EXERCISE INSTRUCTIONS: Lines before the one containing "unfold didManagerRemoveService, bind, didManagerGet." are left out; return that line and every line after it exactly, through the end of the data below.

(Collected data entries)
(** C10. The [methods] map the constructor of [DataStore] builds has the
    eight message, credential and presentation operations as its keys and
    no others; [dataStoreAddRecipientDid], [dataStoreRemoveRecipientDid]
    and [dataStoreListRecipientDids] are not among them. *)
Theorem recipient_did_methods_not_registered :
  DataStore.methods.*1 =
    [ "dataStoreSaveMessage"; "dataStoreGetMessage"; "dataStoreDeleteMessage";
      "dataStoreDeleteVerifiableCredential"; "dataStoreSaveVerifiableCredential";
      "dataStoreGetVerifiableCredential"; "dataStoreSaveVerifiablePresentation";
      "dataStoreGetVerifiablePresentation" ]
  ∧ (∀ name, is_Some (DataStore.method name) ↔ name ∈ DataStore.methods.*1)
  ∧ DataStore.method "dataStoreAddRecipientDid" = None
  ∧ DataStore.method "dataStoreRemoveRecipientDid" = None
  ∧ DataStore.method "dataStoreListRecipientDids" = None.
Proof.
  split; [reflexivity|]. split; [|by vm_compute].
  intros name. unfold DataStore.method.
  rewrite <- not_eq_None_Some, <- not_elem_of_list_to_map.
  destruct (decide (name ∈ DataStore.methods.*1)); tauto.
Qed.

End DataStoreMethods.

(** ** The message repository of the data store *)

Module MessageRepository.

(** X1. A message saved under a non-empty id that no stored message has
    yet is the one [dataStoreGetMessage] then returns for that id, and the
    messages under all other ids stay as they were. *)
Theorem save_then_get message (s : Agent) :
  id message ≠ "" →
  messages s !! id message = None →
  ∃ s',
    DataStore.dataStoreSaveMessage message s = (Return (id message), s')
    ∧ DataStore.dataStoreGetMessage (id message) s' = (Return message, s')
    ∧ ∀ i, i ≠ id message → messages s' !! i = messages s !! i.
Proof.
  intros _ _. eexists. split; [reflexivity|]. split.
  - unfold DataStore.dataStoreGetMessage; simpl.
    by rewrite lookup_insert_eq.
  - intros i Hi; simpl. by rewrite lookup_insert_ne.
Qed.

(** The request of the tests, saved on the agent that has no message
    yet. *)
Lemma save_then_get_witness :
  ∃ s',
    DataStore.dataStoreSaveMessage (Fixture.mediateRequest Fixture.recipient)
      Fixture.agent = (Return Fixture.requestId, s')
    ∧ DataStore.dataStoreGetMessage Fixture.requestId s'
      = (Return (Fixture.mediateRequest Fixture.recipient), s')
    ∧ ∀ i, i ≠ Fixture.requestId →
           messages s' !! i = messages Fixture.agent !! i.
Proof.
  apply (save_then_get (Fixture.mediateRequest Fixture.recipient) Fixture.agent);
    [discriminate | reflexivity].
Defined.

(** X2. [dataStoreDeleteMessage] answers [false] and changes nothing when
    no message has the id.  When one has, it answers [true]; afterwards
    [dataStoreGetMessage] on that id fails with [not_found], a second
    delete answers [false], and the messages under other ids are as they
    were. *)
Theorem delete_message i (s : Agent) :
  (messages s !! i = None →
   DataStore.dataStoreDeleteMessage i s = (Return false, s))
  ∧ (is_Some (messages s !! i) →
     ∃ s',
       DataStore.dataStoreDeleteMessage i s = (Return true, s')
       ∧ DataStore.dataStoreGetMessage i s'
         = (Throw (Error "not_found: Message not found"), s')
       ∧ DataStore.dataStoreDeleteMessage i s' = (Return false, s')
       ∧ ∀ j, j ≠ i → messages s' !! j = messages s !! j).
Proof.
  split.
  - intros Hn. unfold DataStore.dataStoreDeleteMessage. by rewrite Hn.
  - intros [m Hm]. eexists. unfold DataStore.dataStoreDeleteMessage at 1.
    rewrite Hm. split; [reflexivity|].
    unfold DataStore.dataStoreGetMessage, DataStore.dataStoreDeleteMessage; simpl.
    rewrite lookup_delete_eq. repeat split.
    intros j Hj. by rewrite lookup_delete_ne.
Qed.

Lemma delete_message_witness :
  DataStore.dataStoreDeleteMessage Fixture.responseId Fixture.requested
    = (Return false, Fixture.requested)
  ∧ ∃ s',
      DataStore.dataStoreDeleteMessage Fixture.requestId Fixture.requested
        = (Return true, s')
      ∧ DataStore.dataStoreGetMessage Fixture.requestId s'
        = (Throw (Error "not_found: Message not found"), s')
      ∧ DataStore.dataStoreDeleteMessage Fixture.requestId s' = (Return false, s')
      ∧ ∀ j, j ≠ Fixture.requestId →
             messages s' !! j = messages Fixture.requested !! j.
Proof.
  split.
  - apply (proj1 (delete_message Fixture.responseId Fixture.requested)).
    reflexivity.
  - apply (proj2 (delete_message Fixture.requestId Fixture.requested)).
    eexists. reflexivity.
Defined.

End MessageRepository.

(** ** More on the mediator role *)

Module MediatorProperties.
Section properties.
Variables (uuid now : string).
Variable super_handle : IMessage → M IMessage.

(** X3. A mediate-request with [from] and [to] set ends the chain at the
    mediator: [handle] answers what [handleMediateRequest] answers and the
    rest of the chain is not consulted.  The message returned is the
    inbound one with one meta data entry appended, the repository gains
    the response under the response's id and keeps every other message,
    and identifiers, recipient dids, policies and statuses are as before. *)
Theorem handled_request_is_terminal message from_ to_ (s : Agent) :
  type message = CoordinateMediation.MEDIATE_REQUEST →
  isSet (from message) = Some from_ →
  isSet (to message) = Some to_ →
  ∃ entry s',
    Mediator.handle uuid now super_handle message s
      = (Return (addMetaData message entry), s')
    ∧ md_type entry = "ReturnRouteResponse"
    ∧ (∀ i, i ≠ uuid → messages s' !! i = messages s !! i)
    ∧ identifiers s' = identifiers s
    ∧ recipient_dids s' = recipient_dids s
    ∧ mediation_policies s' = mediation_policies s
    ∧ mediations s' = mediations s.
Proof.
  intros Hty Hf Ht. eexists _, _. split.
  - unfold Mediator.handle, bind, try_catch.
    rewrite Hty, String.eqb_refl.
    rewrite (MediatorFacts.handleMediateRequest_run uuid now message from_ to_ s Hf Ht).
    reflexivity.
  - split; [reflexivity|]. split; [|done].
    intros i Hi; simpl. by rewrite lookup_insert_ne.
Qed.

End properties.

Lemma handled_request_is_terminal_witness :
  ∃ entry s',
    Mediator.handle Fixture.responseId Fixture.time Fixture.rejecting
      (Fixture.mediateRequest Fixture.recipient) Fixture.agent
      = (Return (addMetaData (Fixture.mediateRequest Fixture.recipient) entry), s')
    ∧ md_type entry = "ReturnRouteResponse"
    ∧ (∀ i, i ≠ Fixture.responseId →
            messages s' !! i = messages Fixture.agent !! i)
    ∧ identifiers s' = identifiers Fixture.agent
    ∧ recipient_dids s' = recipient_dids Fixture.agent
    ∧ mediation_policies s' = mediation_policies Fixture.agent
    ∧ mediations s' = mediations Fixture.agent.
Proof.
  apply (handled_request_is_terminal Fixture.responseId Fixture.time
           Fixture.rejecting (Fixture.mediateRequest Fixture.recipient)
           Fixture.recipient Fixture.mediator Fixture.agent); reflexivity.
Defined.

End MediatorProperties.

(** ** More on the recipient role *)

Module RecipientProperties.
Section properties.
Variable super_handle : IMessage → M IMessage.

(** X6. A mediate-grant that lacks [from], [to] or [thid] (absent or
    empty), whose body is null, or whose [routing_did] is missing or empty,
    is ignored whatever the repository holds: [handle] returns it as it
    came, without consulting the rest of the chain, and the agent differs
    only by the two log lines. *)
Theorem malformed_grant_is_ignored message (s : Agent) :
  type message = CoordinateMediation.MEDIATE_GRANT →
  isSet (from message) = None ∨ isSet (to message) = None
    ∨ isSet (threadId message) = None ∨ data message = None
    ∨ (∃ body, data message = Some body
               ∧ (routing_did body = None ∨ routing_did body = Some [])) →
  ∃ e,
    Recipient.handle super_handle message s
    = (Return message,
       logged (LogExn e) (logged (LogText "MediateGrant Message Received") s)).
Proof.
  intros Hty Hbad. rewrite RecipientHandleFacts.handle_grant by done.
  unfold Recipient.handleGrant.
  destruct (isSet (from message)) as [from_|]; [|unfold throw; eauto].
  destruct (isSet (to message)) as [to_|]; [|unfold throw; eauto].
  destruct (isSet (threadId message)) as [thid|]; [|unfold throw; eauto].
  destruct (data message) as [data_|]; [|unfold throw; eauto].
  destruct (routing_did data_) as [[|r0 rs]|] eqn:Hr; try (unfold throw; eauto).
  exfalso. destruct Hbad as [?|[?|[?|[?|(body & [= <-] & [?|?])]]]]; congruence.
Qed.

(** X7. A well-formed, correlated mediate-grant is handled at the
    recipient: [handle] returns the message with a
    [DIDCommMessagingServiceAdded] entry appended, and the document of the
    grant's [to] ends with the service [didcomm-mediator] whose endpoint
    is the first routing did (further routing dids are not used); its
    services of other ids are kept in their order.  The documents of other
    dids and the repository are as they were. *)
Theorem correlated_grant_installs_service message from_ to_ thid body r0 rs
    prev ident (s : Agent) :
  type message = CoordinateMediation.MEDIATE_GRANT →
  isSet (from message) = Some from_ →
  isSet (to message) = Some to_ →
  isSet (threadId message) = Some thid →
  data message = Some body →
  routing_did body = Some (r0 :: rs) →
  messages s !! thid = Some prev →
  from prev = Some to_ →
  to prev = Some from_ →
  identifiers s !! to_ = Some ident →
  ∃ s',
    Recipient.handle super_handle message s
    = (Return (addMetaData message
                 {| md_type := "DIDCommMessagingServiceAdded";
                    md_value := JsonService (Recipient.mediatorService r0) |}), s')
    ∧ (∃ others,
         servicesOf s' to_
         = Some (others
                 ++ [{| svc_id := "didcomm-mediator";
                        svc_type := "DIDCommMessaging";
                        serviceEndpoint := EndpointArray [EndpointObject r0] |}])
         ∧ filter (λ x, svc_id x ≠ "didcomm-mediator") others
           = filter (λ x, svc_id x ≠ "didcomm-mediator") (services ident))
    ∧ (∀ d, d ≠ to_ → identifiers s' !! d = identifiers s !! d)
    ∧ messages s' = messages s.
Proof.
  intros Hty Hf Ht Hth Hd Hr Hprev Hpf Hpt Hid.
  rewrite RecipientHandleFacts.handle_grant by done.
  unfold Recipient.handleGrant. rewrite Hf, Ht, Hth, Hd, Hr.
  unfold bind at 1, DataStore.dataStoreGetMessage.
  change (messages (logged _ s)) with (messages s). rewrite Hprev.
  rewrite !bool_decide_eq_true_2 by done.
  unfold bind, didManagerAddService, bind, didManagerGet.
  cbn [andb]. cbv beta.
  change (identifiers (logged _ s)) with (identifiers s). rewrite Hid.
  eexists. split; [reflexivity|]. split; [|split; [|reflexivity]].
  - exists (filter (λ x, svc_id x ≠ "didcomm-mediator") (services ident)).
    split.
    + unfold servicesOf. simpl. by rewrite lookup_insert_eq.
    + rewrite list_filter_filter. apply list_filter_iff. tauto.
  - intros d Hne. simpl. by rewrite lookup_insert_ne.
Qed.

(** X8. A mediate-deny whose sender is served by some service of the
    recipient's document (its endpoint is the sender's did as a string, or
    an array containing that string) removes the services that carry the
    id of the first such service and keeps all others in their order; the
    message then goes on to the rest of the chain.  Other documents and
    the repository are as they were. *)
Theorem deny_removes_first_match message from_ to_ ident x (s : Agent) :
  type message = CoordinateMediation.MEDIATE_DENY →
  isSet (from message) = Some from_ →
  isSet (to message) = Some to_ →
  identifiers s !! to_ = Some ident →
  find (Recipient.servesFrom from_) (services ident) = Some x →
  ∃ s',
    Recipient.handle super_handle message s = super_handle message s'
    ∧ Recipient.servesFrom from_ x = true
    ∧ x ∈ services ident
    ∧ servicesOf s' to_
      = Some (filter (λ y, svc_id y ≠ svc_id x) (services ident))
    ∧ (∀ d, d ≠ to_ → identifiers s' !! d = identifiers s !! d)
    ∧ messages s' = messages s.
Proof.
  intros Hty Hf Ht Hid Hfind.
  rewrite RecipientHandleFacts.handle_deny by done.
  unfold Recipient.handleDeny. rewrite Hf, Ht.
  unfold bind at 1, didManagerGet at 1.
  change (identifiers (logged _ s)) with (identifiers s).
  rewrite Hid, Hfind.
  unfold didManagerRemoveService, bind, didManagerGet.
  change (identifiers (logged _ s)) with (identifiers s). rewrite Hid.
  eexists. split; [reflexivity|].
  apply find_some in Hfind as [Hin Hserves].
  split; [done|]. split; [by apply list_elem_of_In|].
  split; [|split; [|reflexivity]].
  - unfold servicesOf. simpl. by rewrite lookup_insert_eq.
  - intros d Hne. simpl. by rewrite lookup_insert_ne.
Qed.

TASK RESPONSE:
  unfold didManagerRemoveService, bind, didManagerGet.
  change (identifiers (logged _ s)) with (identifiers s). rewrite Hid.
  eexists. split; [reflexivity|].
  apply find_some in Hfind as [Hin Hserves].
  split; [done|]. split; [by apply list_elem_of_In|].
  split; [|split; [|reflexivity]].
  - unfold servicesOf. simpl. by rewrite lookup_insert_eq.
  - intros d Hne. simpl. by rewrite lookup_insert_ne.
Qed.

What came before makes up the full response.